Please do not try and control your spouses behavior. You can’t. For many of us this is the same as having a beer at the end of the night. As long as they are not skipping life duties (work, school, family functions, church, etc) in order to get stoned then you need to be ok with it.
To be clear, it is perfectly ok not to want to smoke or have a spouse that smokes, you are well within your rights to know what is comfortable and acceptable to you. You cannot decide this for another person. You cannot demand that they follow X,Y and Z to make you happy. If their behavior is ‘violating’ you, then I would strongly suggest couples counseling to get on the same page.
People change, grow apart and get divorced. It happens and, while unfortunate, is sometimes necessary for all parties to be happy)AnonApril 28, 2020 at 5:45 pm #884807
I know what your going through. I hate the lies and it, when I catch him out it causes an argument I have left him countless times over it now we have children together he is absent prioritising it over us. Today my daughter fell I patched her up made her feel better but wanted him to be with her while I made the dinner. I caught him again smoking and instead of instantly coming he wanted to smoke more I couldn’t believe he was prioritising it over caring for his daughter. I hate it and I hope either he gives up or else some day I really will leave for good.
@Anon you’ve already shown him that his smoking isn’t a big deal to you (by the leaving and coming back and having his children). I’m unsure why you felt he needed to be with the daughter if she was patched up and feeling better, but i also get your frustration that he’s not carrying his parental load and instead smoking. That’s not fair.
I think it would be a better conversation to talk about when he smokes (when the children are in bed, etc.) and how when he chooses to smoke during the day and then not help with the children that’s a problem; rather than focusing on if he smokes at all. Couples counseling might help with that conversation.
You’ve been with him for years – has he ever said he has any interest in giving up, or is that something you’re hoping for despite all evidence for years? If he does’t want to give up, and has never given up, despite you bouncing out of his life repeatedly, it honestly doesn’t look like he will ever change.
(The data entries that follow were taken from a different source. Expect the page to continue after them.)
(* ===== verification/TypingSpec.v ===== *)
(** * The configuration can always be written without a loss

    [encodable]: the strings are valid UTF-8 and the numbers fit their Go types. What the program loads
    is such a configuration, whatever the file holds, and every change the admin port makes, as well as
    the flush of the traffic counters, keeps it one. *)
From stdpp Require Import base tactics option list numbers strings gmap.
From Stdlib Require Import ZArith Lia Ascii.
From S2P Require Import Prelude.
From S2P Require Import GoStrings.
From S2P Require Import GoNet.
From S2P Require Import GoConv.
From S2P Require Import GoText.
From S2P Require Import GoJSON.
From S2P Require Import GoJSONFacts.
From S2P Require Import JsonTypes.
From S2P Require Import ConfigData.
From S2P Require Import Codec.
From S2P Require Import ConfigCodec.
From S2P Require Import Limiter.
From S2P Require Import Password.
From S2P Require Import PasswordSpec.
From S2P Require Import Store.
From S2P Require Import StoreSpec.
From S2P Require Import Traffic.
From S2P Require Import TrafficSpec.
From S2P Require Import LogStore.
From S2P Require Import Session.
From S2P Require Import Bodies.
From S2P Require Import DecodeFacts.
From S2P Require Import Rules.
From S2P Require Import Conns.
From S2P Require Import Server.
From S2P Require Import AdminUsers.
From S2P Require Import Admin.
From S2P Require Import AdminSample.
From S2P Require Import ImportSpec.
From S2P Require Import AdminSpec.
From S2P Require Import AdminInvariantSpec.

(** ** ASCII is UTF-8 *)
Lemma ascii_utf8 s : is_ascii s = true -> utf8_seq (bytes_of s).
Proof.
  induction s as [|c s IH]; [constructor|]. unfold is_ascii. cbn [forall_bytes bytes_of]. intros Hs. bools.
  match goal with Hc : ascii_byte c = true |- _ => unfold ascii_byte in Hc end. bools.
  apply (us_cons [byte_of c]); [|by apply IH]. constructor. pose proof (byte_of_range c). lia.
Qed.

Lemma ascii_valid s : is_ascii s = true -> valid_utf8 s = true.
Proof. intros Hs. rewrite <- (of_bytes_of s). by apply utf8_seq_string, ascii_utf8. Qed.

Lemma hex_char_ascii c : hex_char c = true -> ascii_byte c = true.
Proof. all_bytes c. Qed.

Lemma hex_ascii l : Forall is_byte l -> is_ascii (hex_encode l) = true.
Proof. intros Hl. by apply (forall_bytes_impl hex_char); [apply hex_char_ascii|apply hex_encode_chars]. Qed.

#[local] Opaque pbkdf2SHA256.

Lemma hash_ascii salt pw h : Forall is_byte salt -> HashPassword (Some salt) pw = Some h -> is_ascii h = true.
Proof.
  intros Hs Hh. unfold HashPassword in Hh. apply (inj Some) in Hh. rewrite <- Hh. clear Hh.
  set (dk := pbkdf2SHA256 _ _ _ _).
  assert (Forall is_byte dk) as Hd by apply pbkdf2_byte. unfold is_ascii.
  rewrite !forall_bytes_app. apply hex_ascii in Hs, Hd. unfold is_ascii in *. by rewrite Hs, Hd.
Qed.

(** What one call draws from outside is well typed. *)
Definition typed_fresh (f : fresh) : Prop :=
  (forall s, fr_salt f = Some s -> Forall is_byte s) /\ Forall is_byte (fr_id f) /\ valid_utf8 (fr_now f) = true.

Lemma hash_valid salt pw h : (forall s, salt = Some s -> Forall is_byte s) -> HashPassword salt pw = Some h ->
  valid_utf8 h = true.
Proof. intros Hs Hh. destruct salt as [s|]; [|done]. apply ascii_valid. by apply (hash_ascii s pw), Hh; apply Hs. Qed.

Section TypingSpec.
Context `{UnicodeTables}.

(** ** Users *)
Lemma set_username_good name u : valid_utf8 name = true -> good juser u -> good juser (set_username name u).
Proof. intros Hn Hu. cbn in *. tauto. Qed.

Lemma wrap_i64_range z : is_i64 (wrap_i64 z).
Proof. unfold is_i64, wrap_i64. pose proof (Z.mod_pos_bound (z + 2 ^ 63) (2 ^ 64)). lia. Qed.

Lemma set_password_hash_good h u : valid_utf8 h = true -> good juser u -> good juser (set_password_hash h u).
Proof. intros Hh Hu. pose proof (wrap_i64_range (u_TokenEpoch u + 1)). cbn in *. tauto. Qed.

Lemma default_good {A} (t : jtype A) zero a o : good t a -> good (jopt t zero) o -> good t (default a o).
Proof. by destruct o. Qed.

Lemma apply_body_good role b u : valid_utf8 role = true -> good juserBody b -> good juser u ->
  good juser (apply_body role b u).
Proof.
  intros Hr (_ & _ & _ & H1 & H2 & H3 & H4 & H5 & H6) Hu.
  assert (valid_utf8 (if negb (role =s? "") then role else u_Role u) = true) as Hrole
    by (destruct (negb _); [done|apply Hu]).
  unfold apply_body. cbn [good juser u_ID u_Username u_PasswordHash u_Enabled u_Role u_WhitelistOnly u_Whitelist
    u_Blacklist u_MaxConns u_DailyTrafficMB u_CreatedAt u_LastUsedAt u_Stats u_TokenEpoch].
  split_and!; first [apply Hu | exact Hrole | eapply default_good; [apply Hu|eassumption]].
Qed.

Lemma NewUser_good f name pw role u : typed_fresh f -> valid_utf8 (TrimSpace name) = true ->
  NewUser f name pw role = Some u -> valid_utf8 role = true -> good juser u.
Proof.
  intros (Hs & Hid & Hnow) Hn Hu Hr. unfold NewUser in Hu. destruct (HashPassword (fr_salt f) pw) as [h|] eqn:Eh; [|done].
  injection Hu as <-. apply hash_valid in Eh; [|done].
  assert (valid_utf8 (randomHex (fr_id f)) = true) as Hhex by (by apply ascii_valid, hex_ascii).
  assert (valid_utf8 (if negb (role =s? "admin") then "user" else role) = true) as Hrole by (by destruct (negb _)).
  repeat split; try done; constructor.
Qed.

(** ** Configurations *)
Lemma good_users c : good jconfig c -> Forall (good juser) (c_Users c).
Proof. intros Hc. apply Hc. Qed.

Lemma set_users_good us c : Forall (good juser) us -> good jconfig c -> good jconfig (set_users us c).
Proof. intros Hu Hc. cbn [good jconfig set_users c_Version c_SessionKey c_Proxy c_GlobalRules c_Logs c_Users] in *. tauto. Qed.

Lemma put_user_good i u c : good juser u -> good jconfig c -> good jconfig (put_user i u c).
Proof. intros Hu Hc. apply set_users_good; [|done]. apply Forall_insert; [by apply good_users|done]. Qed.

Lemma user_at_good uid c i u : user_at uid c = Some (i, u) -> good jconfig c -> good juser u.
Proof.
  intros (Hi & _)%list_find_Some Hc. apply good_users in Hc. by eapply Forall_lookup in Hc.
Qed.

Lemma applyProxyPatch_good s d : good jproxy s -> good jproxyPatch d -> good jproxy (applyProxyPatch s d).
Proof.
  intros Hs (H0 & H1 & H2 & H3 & H4 & H5 & H6 & H7 & H8 & H9).
  split_and!; (eapply default_good; [apply Hs|eassumption]).
Qed.

Lemma applyLogPatch_good l d : good jlogs l -> good jlogPatch d -> good jlogs (applyLogPatch l d).
Proof. intros Hl (H0 & H1 & H2). split_and!; (eapply default_good; [apply Hl|eassumption]). Qed.

(** ** The edits of the admin port *)
Lemma settings_good body b c : decode_settings body = Some b -> good jconfig c ->
  good jconfig (set_settings (from_option (applyProxyPatch (c_Proxy c)) (c_Proxy c) (sb_Proxy b))
    (from_option (applyLogPatch (c_Logs c)) (c_Logs c) (sb_Logs b)) c).1.
Proof.
  intros [Hp Hl]%decode_settings_good Hc.
  assert (good jproxy (from_option (applyProxyPatch (c_Proxy c)) (c_Proxy c) (sb_Proxy b))) as H1
    by (destruct (sb_Proxy b); [apply applyProxyPatch_good; [apply Hc|done]|apply Hc]).
  assert (good jlogs (from_option (applyLogPatch (c_Logs c)) (c_Logs c) (sb_Logs b))) as H2
    by (destruct (sb_Logs b); [apply applyLogPatch_good; [apply Hc|done]|apply Hc]).
  cbn [good jconfig] in *. cbn [set_settings fst c_Version c_SessionKey c_Proxy c_GlobalRules c_Logs c_Users]. tauto.
Qed.

Lemma admin_edit_good en held r c fn c' : typed_fresh (en_fresh en) -> good jconfig c ->
  admin_edit en held r c fn -> fn c = (c', None) -> good jconfig c'.
Proof.
  intros Hf Hc Hfn He. pose proof Hf as (Hsalt & _).
  destruct Hfn as [b u Hd Hb Hu|uid b Hd _|uid|uid pw hash Hh|b g Hd -> _|b s l Hd -> -> _ _|e Hd _ _].
  - apply decode_userBody_good in Hd. apply validate_None in Hb as (_ & Hre & _).
    apply NewUser_good in Hu; [|done|rewrite usernameRe_trim by done; apply Hd|apply Hd].
    unfold create_user in He. destruct (usernameTaken _ _ _); simplify_eq. apply set_users_good; [|done].
    apply Forall_app. split; [by apply good_users|]. constructor; [|constructor]. by apply apply_body_good.
  - apply decode_userBody_good in Hd. unfold update_user in He.
    destruct (user_at uid c) as [[i u]|] eqn:Eu; [|done]. apply user_at_good in Eu; [|done].
    set (u1 := if negb _ then _ else u) in He.
    assert (good juser u1) as Hu1 by (unfold u1; destruct (negb _); [apply set_username_good; [apply Hd|done]|done]).
    assert (good juser (apply_body (b_Role b) b u1)) as Hu2 by (apply apply_body_good; [apply Hd|done..]).
    destruct (usernameTaken _ _ _); [done|]. cbv zeta in He.
    destruct (b_Password b =s? "").
    + destruct (_ && _); simplify_eq. by apply put_user_good.
    + destruct (HashPassword _ _) as [h|] eqn:Eh; [|done]. apply hash_valid in Eh; [|done].
      destruct (_ && _); simplify_eq. apply put_user_good; [by apply set_password_hash_good|done].
  - unfold delete_user in He. destruct (user_at uid c) as [[i u]|]; [|done]. destruct (_ && _ && _); simplify_eq.
    pose proof (good_users c Hc). apply set_users_good; [|done].
    apply Forall_app. split; [by apply Forall_take|by apply Forall_drop].
  - unfold change_password in He. destruct (user_at uid c) as [[i u]|] eqn:Eu; simplify_eq.
    apply user_at_good in Eu; [|done]. apply hash_valid in Hh; [|done].
    apply put_user_good; [by apply set_password_hash_good|done].
  - apply decode_rules_good in Hd. unfold set_global_rules in He. simplify_eq.
    cbn [good jconfig jrules jrulesBody gr_WhitelistOnly gr_Whitelist gr_Blacklist] in *. cbn [c_Version c_SessionKey c_Proxy c_GlobalRules c_Logs c_Users]. tauto.
  - injection He as <-. by eapply settings_good.
  - apply decode_export_good in Hd. assert (good jint 1) as H1 by (cbn; unfold is_i64; lia). unfold import_config in He. simplify_eq.
    cbn [good jconfig jexport] in *. cbn [c_Version c_SessionKey c_Proxy c_GlobalRules c_Logs c_Users]. tauto.
Qed.

(** ** The flush *)
Definition live_typed (l : liveStats) : Prop := map_Forall (fun _ t => valid_utf8 t = true) (lv_lastUsed l).

Lemma live_add_typed uid i o now l : valid_utf8 now = true -> live_typed l -> live_typed (live_add uid i o now l).
Proof.
  intros Hn Hl. unfold live_add, live_typed. destruct (uid =s? ""); [done|]. by apply map_Forall_insert_2.
Qed.

Lemma merge_user_good l u : live_typed l -> good juser u -> good juser (merge_user l u).
Proof.
  intros Hl Hu. unfold merge_user.
  assert (valid_utf8 (match lv_lastUsed l !! u_ID u with Some t => t | None => u_LastUsedAt u end) = true) as Ht
    by (destruct (_ !! _) eqn:E; [by apply Hl in E|apply Hu]).
  cbn [good juser u_ID u_Username u_PasswordHash u_Enabled u_Role u_WhitelistOnly u_Whitelist
    u_Blacklist u_MaxConns u_DailyTrafficMB u_CreatedAt u_LastUsedAt u_Stats u_TokenEpoch].
  split_and!; first [apply Hu | exact Ht | split_and!; first [apply plus_opt_u64, Hu | apply Hu]].
Qed.

Lemma merge_live_good l c : live_typed l -> good jconfig c -> good jconfig (merge_live l c).1.
Proof.
  intros Hl Hc. apply (set_users_good (merge_user l <$> c_Users c)); [|done]. apply Forall_fmap.
  eapply Forall_impl; [by apply good_users|]. intros u Hu. by apply merge_user_good.
Qed.

(** ** Loading *)
Lemma migrate_good key c : Forall is_byte key -> good jconfig c -> good jconfig (migrate key c).
Proof.
  intros Hk (Hv & _ & Hp & Hg & Hl & Hu). unfold migrate.
  cbn [good jconfig c_Version c_SessionKey c_Proxy c_GlobalRules c_Logs c_Users]. split_and!; [| | |done| |done].
  - by destruct (_ <? _).
  - by apply ascii_valid, hex_ascii.
  - destruct Hp as (? & ? & ? & ? & ? & ? & ? & ? & ? & ?). unfold migrate_proxy.
    split_and!; try done; cbn; by destruct (_ =? 0).
  - by destruct (logsNeverWritten _).
Qed.

Lemma defaultConfig_good env f key c : typed_fresh f -> Forall is_byte key -> (forall k, valid_utf8 (env k) = true) ->
  defaultConfig env f key = Some c -> good jconfig c.
Proof.
  intros Hf Hk He. unfold defaultConfig. destruct (NewUser _ _ _ _) as [u|] eqn:Eu; [|done].
  apply NewUser_good in Eu; [|done..]. intros [= <-].
  assert (forall k d, valid_utf8 d = true -> valid_utf8 (envOr env k d) = true) as Henv
    by (intros k d Hd; unfold envOr; by destruct (negb _)).
  cbn [good jconfig c_Version c_SessionKey c_Proxy c_GlobalRules c_Logs c_Users]. split_and!; [done| | | | |by constructor].
  - by apply ascii_valid, hex_ascii.
  - repeat split; try done; by apply Henv.
  - repeat split; constructor.
  - done.
Qed.

Lemma loaded_typed env f key readable io d s :
  typed_fresh f -> Forall is_byte key -> (forall k, valid_utf8 (env k) = true) ->
  NewStore env f key readable io d = Ok s -> good jconfig (st_cfg s) /\ settled (st_cfg s).
Proof.
  intros Hf Hk He. unfold NewStore. destruct (read_config readable d) as [raw|].
  - destruct (unmarshal raw zero_Config) as [c []] eqn:Eu; [|done]. intros [= <-]. cbn [st_cfg rebuildIndex with_index].
    split; [|apply settled_migrate]. apply migrate_good; [done|].
    change c with (c, true).1. rewrite <- Eu. apply unmarshal_good; [apply jconfig_sound|].
    repeat (split || constructor); vm_compute; (reflexivity || discriminate).
  - destruct (defaultConfig env f key) as [c|] eqn:Ed; [|done]. unfold saveLocked.
    destruct (save_files _ _ _) as [[] d']; [|done]. intros [= <-]. cbn [st_cfg rebuildIndex with_index with_disk].
    split; [by eapply defaultConfig_good|]. unfold defaultConfig in Ed. destruct (NewUser _ _ _ _); simplify_eq.
    unfold settled. cbn. split_and!; done.
Qed.

(** C17: What the start loads is well typed: whatever [config.json] holds, valid or not, strange or broken
    UTF-8 and numbers of any size included, a store that is opened at all has a configuration whose
    strings are UTF-8 and whose numbers fit, so that it is written and read again without a loss. *)
Theorem loaded_config_well_typed env f key readable io d s :
  typed_fresh f -> Forall is_byte key -> (forall k, valid_utf8 (env k) = true) ->
  NewStore env f key readable io d = Ok s -> encodable (st_cfg s) /\ settled (st_cfg s).
Proof. apply loaded_typed. Qed.
End TypingSpec.

Section Witnesses.
#[local] Existing Instance plain_tables.

(** A file with a byte that is not UTF-8 and a name in another case. *)
Let strange : string := ReplaceByte (ReplaceByte "{'Session_Key':'#','users':[{'username':'b#b'}]}" "'"%char (char quote_char))
  "#"%char (of_bytes [255]).

Let key : list Z := [7].
Let no_fresh : fresh := mkFresh None [] "".

Lemma loaded_config_well_typed_witness : exists s, NewStore (fun _ => "") no_fresh key true io_good (mkDisk (Some strange) None None) = Ok s
  /\ (u_Username <$> c_Users (st_cfg s)) = ["b" +:+ of_bytes [239; 191; 189] +:+ "b"]
  /\ encodable (st_cfg s) /\ settled (st_cfg s).
Proof.
  destruct (NewStore (fun _ => "") no_fresh key true io_good (mkDisk (Some strange) None None)) as [s|e] eqn:E.
  - exists s. split; [done|]. split.
    + apply (f_equal (fun r => match r with Ok s => u_Username <$> c_Users (st_cfg s) | Err _ => [] end)) in E.
      vm_compute in E. symmetry. exact E.
    + apply (loaded_config_well_typed _ _ _ _ _ _ _) in E; [done| | |done].
      * split; [done|split; [constructor|done]].
      * repeat constructor; unfold is_byte; lia.
  - exfalso. apply (f_equal (fun r => match r with Ok _ => true | Err _ => false end)) in E. vm_compute in E. discriminate.
Defined.
End Witnesses.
And I agree with @PDX816 – you can’t go into or stay in a relationship hoping somoene stops doing things that they’ve always enjoyed because you demand it of them. I personally couldn’t be with someone who smoked anything, and I can understand you are feeling let down and irate, but it’s also not fair to demand someone give up something or change for you if they don’t want to. You can explain why it bothers you, and what might make it better, and you can even explain it’s a hard line for you and you may not stay if they continue.
I think @curlyque is right – you need to discuss when he smokes and how he can support you looking after the kids. Couples counselling might definitely be a good idea to help you get on the same page when it comes to couple responsibilities – because this sounds a lot more like you’re mad that he’s shirking work (and therefore you have to do more than your fair share) than about smoking per se.
Anon, your subjecting yourself and your daughter to this daily while hoping he gives it up “or I really will leave one day.” That doesn’t sound like a real line in the sand to me.
If the problem is he’s not being a good partner or parenting- then why wait for him to decide to give it up- which he will likely never do of his own volition? Actually kick him out, or take him to couples counseling. Stop letting your daughter think she’s second best to daddy’s special medicine or whatever. Give him some real consequences.